質問主意書

第213回国会(常会)

答弁書

内閣参質二一三第一五六号
  令和六年六月十一日
内閣総理大臣 岸田 文雄


       参議院議長 尾辻 秀久 殿

参議院議員山本太郎君提出福島第一原子力発電所の廃止措置と燃料デブリの位置づけに関する質問に対し、別紙答弁書を送付する。

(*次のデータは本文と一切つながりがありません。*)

(* ===== verification/Exec.v ===== *)
(** * Exec: running a program (src/src/exec.c, loaduvm of src/src/vm.c)

    The program file is read through the inode layer into a new address space
    (Vm); the arguments are pushed on its stack.  The labels [bad] of [exec]
    are the function [exec_bad].  A structure read from the file is the bytes
    that [readi] stored; a field past their end was never initialised, and
    using it is undefined ([Fault]). *)
From S2P Require Import Prelude CString Vm VmFacts Fs Pipe File Proc Syscall Sysfile.

Definition MAXARG : Z := 32.
Definition ELF_MAGIC : Z := 0x464C457F.
Definition ELF_PROG_LOAD : Z := 1.
(** [sizeof(struct elfhdr)] and [sizeof(struct proghdr)]. *)
Definition ELFHDR : Z := 52.
Definition PROGHDR : Z := 32.
Record elfhdr := mkElf { e_magic : Z; e_entry : Z; e_phoff : Z; e_phnum : Z }.
Record proghdr := mkPh { ph_type : Z; ph_off : Z; ph_vaddr : Z; ph_filesz : Z; ph_memsz : Z }.
Definition bytes_mem (l : list Z) : mem := fun a => nth (Z.to_nat a) l 0.
Definition elf_of (l : list Z) : option elfhdr :=
  if Z.of_nat (length l) <? ELFHDR then None
  else Some (mkElf (get32 (bytes_mem l) 0) (get32 (bytes_mem l) 24) (get32 (bytes_mem l) 28) (get16 (bytes_mem l) 44)).
Definition ph_of (l : list Z) : option proghdr :=
  if Z.of_nat (length l) <? PROGHDR then None
  else Some (mkPh (get32 (bytes_mem l) 0) (get32 (bytes_mem l) 4) (get32 (bytes_mem l) 8) (get32 (bytes_mem l) 16)
               (get32 (bytes_mem l) 20)).

(** ** The stack of the new program (lines 64-81) *)

(** [x & ~3] *)
Definition align4 (x : Z) : Z := Z.land x (u32 (Z.lnot 3)).
(** The loop over [argv] (lines 65-72): [None] at [goto bad], else the final
    [sp] and the entries of [ustack] in order. *)
Fixpoint push_strings (pgdir : Z) (argv : list (list Z)) (argc sp : Z) : V (option (Z * list Z)) :=
  match argv with
  | [] => ret (Some (sp, []))
  | a :: argv' =>
      if argc >=? MAXARG then ret None
      else
        let sp := align4 (u32 (sp - (Z.of_nat (length a) + 1))) in
        r <- copyout pgdir sp (a ++ [0]) ;;
        if r <? 0 then ret None
        else
          q <- push_strings pgdir argv' (argc + 1) sp ;;
          ret (match q with Some (sp', ptrs) => Some (sp', sp :: ptrs) | None => None end)
  end.
(** The words of [ustack] as bytes. *)
Definition words_bytes (l : list Z) : list Z := l ≫= word_bytes.
Definition push_args (pgdir : Z) (argv : list (list Z)) (sz : Z) : V (option Z) :=
  q <- push_strings pgdir argv 0 sz ;;
  match q with
  | None => ret None
  | Some (sp, ptrs) =>
      let argc := Z.of_nat (length argv) in
      let ustack := [0xFFFFFFFF; argc; u32 (sp - (argc + 1) * 4)] ++ ptrs ++ [0] in
      let sp := u32 (sp - (3 + argc + 1) * 4) in
      r <- copyout pgdir sp (words_bytes ustack) ;;
      ret (if r <? 0 then None else Some sp)
  end.

(** The loop of lines 84-86: the path after its last slash. *)
Fixpoint last_elem (path last : list Z) : list Z :=
  match path with [] => last | ch :: p' => last_elem p' (if ch =? slash then p' else last) end.

Section Exec.
Context (kend kdata : Z) (devsw : Z -> devops) (c : nat).

(** The loop of [loaduvm] (vm.c 204-214). *)
Fixpoint loaduvm_loop (fuel : nat) (pgdir addr ip offset sz i : Z) : K Z :=
  match fuel with
  | O => out_of_fuel
  | S fuel =>
      if i <? sz then
        pte <- in_vm (walkpgdir pgdir (addr + i) false) ;;
        if pte =? 0 then panic "loaduvm: address should exist"
        else
          e <- in_vm (load pte) ;;
          let n := if sz - i <? PGSIZE then sz - i else PGSIZE in
          let* (r, l) := in_fs (readi devsw ip (u32 (offset + i)) n) in
          in_vm (set_pm (fun m => put_bytes m (PTE_ADDR e) l)) ;;;
          if negb (r =? n) then ret (-1) else loaduvm_loop fuel pgdir addr ip offset sz (u32 (i + PGSIZE))
      else ret 0
  end.
Definition loaduvm (pgdir addr ip offset sz : Z) : K Z :=
  if negb (u32 addr mod PGSIZE =? 0) then panic "loaduvm: addr must be page aligned"
  else loaduvm_loop (S (Z.to_nat (sz / PGSIZE + 1))) pgdir addr ip offset sz 0.

(** The loop over the program headers (lines 40-51), [n] left: [None] at
    [goto bad], else the final [sz]. *)
Fixpoint load_segments (n : nat) (pgdir ip off sz : Z) : K (option Z) :=
  match n with
  | O => ret (Some sz)
  | S n =>
      let* (r, l) := in_fs (readi devsw ip (u32 off) PROGHDR) in
      if negb (r =? PROGHDR) then ret None
      else
        ph <- of_option (ph_of l) ;;
        if negb (ph_type ph =? ELF_PROG_LOAD) then load_segments n pgdir ip (off + PROGHDR) sz
        else if ph_memsz ph <? ph_filesz ph then ret None
        else
          sz' <- in_vm (allocuvm kend pgdir sz (u32 (ph_vaddr ph + ph_memsz ph))) ;;
          if sz' =? 0 then ret None
          else
            r <- loaduvm pgdir (ph_vaddr ph) ip (ph_off ph) (ph_filesz ph) ;;
            if r <? 0 then ret None else load_segments n pgdir ip (off + PROGHDR) sz'
  end.

(** The label [bad] (lines 99-106); [ip] is [None] once it was put. *)
Definition exec_bad (pgdir : Z) (ip : option Z) : P Z :=
  (if pgdir =? 0 then ret tt else in_kern (in_vm (freevm kend pgdir))) ;;;
  match ip with
  | Some ip => fs_call (iunlockput ip) ;;; fs_call end_op ;;; ret (-1)
  | None => ret (-1)
  end.
(** Lines 83-97. *)
Definition exec_commit (path : list Z) (pgdir sz entry sp : Z) : P Z :=
  me <- myproc c ;;
  on_proc me (set_name (copy_name (last_elem path path))) ;;;
  x <- the_proc me ;;
  on_proc me (set_pgdir pgdir) ;;;
  on_proc me (set_sz sz) ;;;
  on_proc me (fun y => set_tf (mkTf (tf_eax (tf y)) (tf_es (tf y)) (tf_ds (tf y)) entry (tf_cs (tf y)) (tf_eflags (tf y))
                                 sp (tf_ss (tf y)) (tf_rest (tf y))) y) ;;;
  switchuvm c me ;;;
  in_kern (in_vm (freevm kend (Proc.pgdir x))) ;;;
  ret 0.
(** Lines 56-97, after the file was put. *)
Definition exec_image (path : list Z) (argv : list (list Z)) (pgdir sz entry : Z) : P Z :=
  let sz := PGROUNDUP sz in
  sz <- in_kern (in_vm (allocuvm kend pgdir sz (u32 (sz + 2 * PGSIZE)))) ;;
  if sz =? 0 then exec_bad pgdir None
  else
    in_kern (in_vm (clearpteu pgdir (u32 (sz - 2 * PGSIZE)))) ;;;
    r <- in_kern (in_vm (push_args pgdir argv sz)) ;;
    match r with
    | None => exec_bad pgdir None
    | Some sp => exec_commit path pgdir sz entry sp
    end.
Definition exec (path : list Z) (argv : list (list Z)) : P Z :=
  x <- current c ;;
  fs_call begin_op ;;;
  r <- fs_call (namei devsw (cwd_of x) path) ;;
  match r with
  | None => fs_call end_op ;;; ret (-1)
  | Some ip =>
      fs_call (ilock ip) ;;;
      let* (r, l) := fs_call (readi devsw ip 0 ELFHDR) in
      (* compared as unsigned: -1 passes *)
      if u32 r <? ELFHDR then exec_bad 0 (Some ip)
      else
        elf <- of_option (elf_of l) ;;
        if negb (e_magic elf =? ELF_MAGIC) then exec_bad 0 (Some ip)
        else
          pgdir <- in_kern (in_vm (setupkvm kdata)) ;;
          if pgdir =? 0 then exec_bad 0 (Some ip)
          else
            r <- in_kern (load_segments (Z.to_nat (e_phnum elf)) pgdir ip (e_phoff elf) 0) ;;
            match r with
            | None => exec_bad pgdir (Some ip)
            | Some sz =>
                fs_call (iunlockput ip) ;;;
                fs_call end_op ;;;
                exec_image path argv pgdir sz (e_entry elf)
            end
  end.

(** The loop of [sys_exec] (sysfile.c 410-421): [None] for -1. *)
Fixpoint fetch_argv (n : nat) (uargv i : Z) : P (option (list (list Z))) :=
  match n with
  | O => ret None
  | S n =>
      uarg <- fetchint c (u32 (uargv + 4 * i)) ;;
      match uarg with
      | None => ret None
      | Some uarg =>
          if uarg =? 0 then ret (Some [])
          else
            a <- fetchstr c (u32 uarg) ;;
            match a with
            | None => ret None
            | Some a => rest <- fetch_argv n uargv (i + 1) ;; ret (cons a <$> rest)
            end
      end
  end.
Definition sys_exec : P Z :=
  path <- argstr c 0 ;;
  match path with
  | None => ret (-1)
  | Some path =>
      uargv <- argint c 1 ;;
      match uargv with
      | None => ret (-1)
      | Some uargv =>
          argv <- fetch_argv (Z.to_nat MAXARG) (u32 uargv) 0 ;;
          match argv with
          | None => ret (-1)
          | Some argv => exec path argv
          end
      end
  end.

(** The entries of [syscalls] (syscall.c 107-133) that sysfile.c implements,
    less [fileSystemChanged]. *)
Definition file_syscalls (num : Z) : option (P Z) :=
  match num with
  | 4 => Some (sys_pipe kend c)
  | 5 => Some (sys_read devsw c)
  | 7 => Some sys_exec
  | 8 => Some (sys_fstat c)
  | 9 => Some (sys_chdir devsw c)
  | 10 => Some (sys_dup c)
  | 15 => Some (sys_open kend devsw c)
  | 16 => Some (sys_write devsw c)
  | 17 => Some (sys_mknod devsw c)
  | 18 => Some (sys_unlink devsw c)
  | 19 => Some (sys_link devsw c)
  | 20 => Some (sys_mkdir devsw c)
  | 21 => Some (sys_close kend c)
  | _ => None
  end.
End Exec.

   参議院議員山本太郎君提出福島第一原子力発電所の廃止措置と燃料デブリの位置づけに関する質問に対する答弁書

一の1及び4について

 核原料物質、核燃料物質及び原子炉の規制に関する法律(昭和三十二年法律第百六十六号。以下「法」という。)第六十四条の二第一項に基づき原子力規制委員会が指定する特定原子力施設(以下「特定原子力施設」という。)については、東京電力ホールディングス株式会社(以下「東京電力」という。)福島第一原子力発電所(以下「福島第一原発」という。)の事故を踏まえれば、例えば、放射線量が高いこと、施設の損傷が激しいこと等の理由により、原子力施設に適用される法の規定に適合することができない場合が想定されるため、法第六十四条の四において、特定原子力施設の状況に応じて、適用する規定について政令で定めることができるとしており、お尋ねの「直接定めることをしない理由」はこの法の趣旨に基づくものである。

一の2及び3について

 お尋ねの「適用することを直接示した規定」の意味するところが必ずしも明らかではないが、法第六十四条の四の規定に基づき定めた東京電力株式会社福島第一原子力発電所原子炉施設についての核原料物質、核燃料物質及び原子炉の規制に関する法律の特例に関する政令(平成二十五年政令第五十三号。以下「特例政令」という。)において、法第十二条の六第八項の規定を福島第一原発に適用することとしている。

一の5について

 御指摘の「手続きとしては可能である」の意味するところが必ずしも明らかではないが、御指摘の「原子炉等規制法第十二条の六第八項が「特定原子力施設」に指定された福島第一原発に対して適用されないようにすること」については、法第六十四条の四において、法の規定の一部のみを適用することとすることができる場合を「実施計画による保安又は特定核燃料物質の防護のための措置の適正な実施が確保される場合」に限っている趣旨に鑑み、適切ではないと考えている。

二の1について

 「発電用原子炉施設及び試験研究用等原子炉施設の廃止措置計画の審査基準」(平成二十五年十一月二十七日原子力規制委員会決定)は、法第四十三条の三の三十四第二項に基づき発電用原子炉設置者が定める廃止措置計画等を審査する基準を示したものであるが、特例政令において、福島第一原発は廃止措置に関する事項を法第六十四条の二第二項に規定する実施計画に定めることとしているため、福島第一原発には適用されない。

二の2について

 福島第一原発の燃料デブリは、溶融した燃料であり、核燃料物質及び核燃料物質によって汚染されたものであるため、東京電力が当該燃料デブリを廃棄しようとする場合には、実用発電用原子炉の設置、運転等に関する規則(昭和五十三年通商産業省令第七十七号。以下「規則」という。)第二条第二項第二号に規定する放射性廃棄物(以下「放射性廃棄物」という。)に当たる。

二の3について

 福島第一原発の燃料デブリは、東京電力が廃棄しようとしない場合においては、放射性廃棄物に当たらない。

二の4について

 お尋ねの意味するところが明らかではなく、お答えすることは困難であるが、福島第一原発の燃料デブリの処理及び処分の方法については、当該燃料デブリの取り出し開始後に性状の分析等を進めた上で決定することとしている。

二の5及び6について

 御指摘の「実施計画に記載された「廃止措置」の終了、実施計画の終了」の意味するところ及びお尋ねの趣旨が必ずしも明らかではないが、御指摘の「原子炉内に燃料デブリが一部残った状態」は規則第百二十一条に規定する廃止措置の終了確認の基準に適合しているとは考えられず、その場合において、法第十二条の六第八項に基づく原子力規制委員会の廃止措置の終了確認を受けることはできない。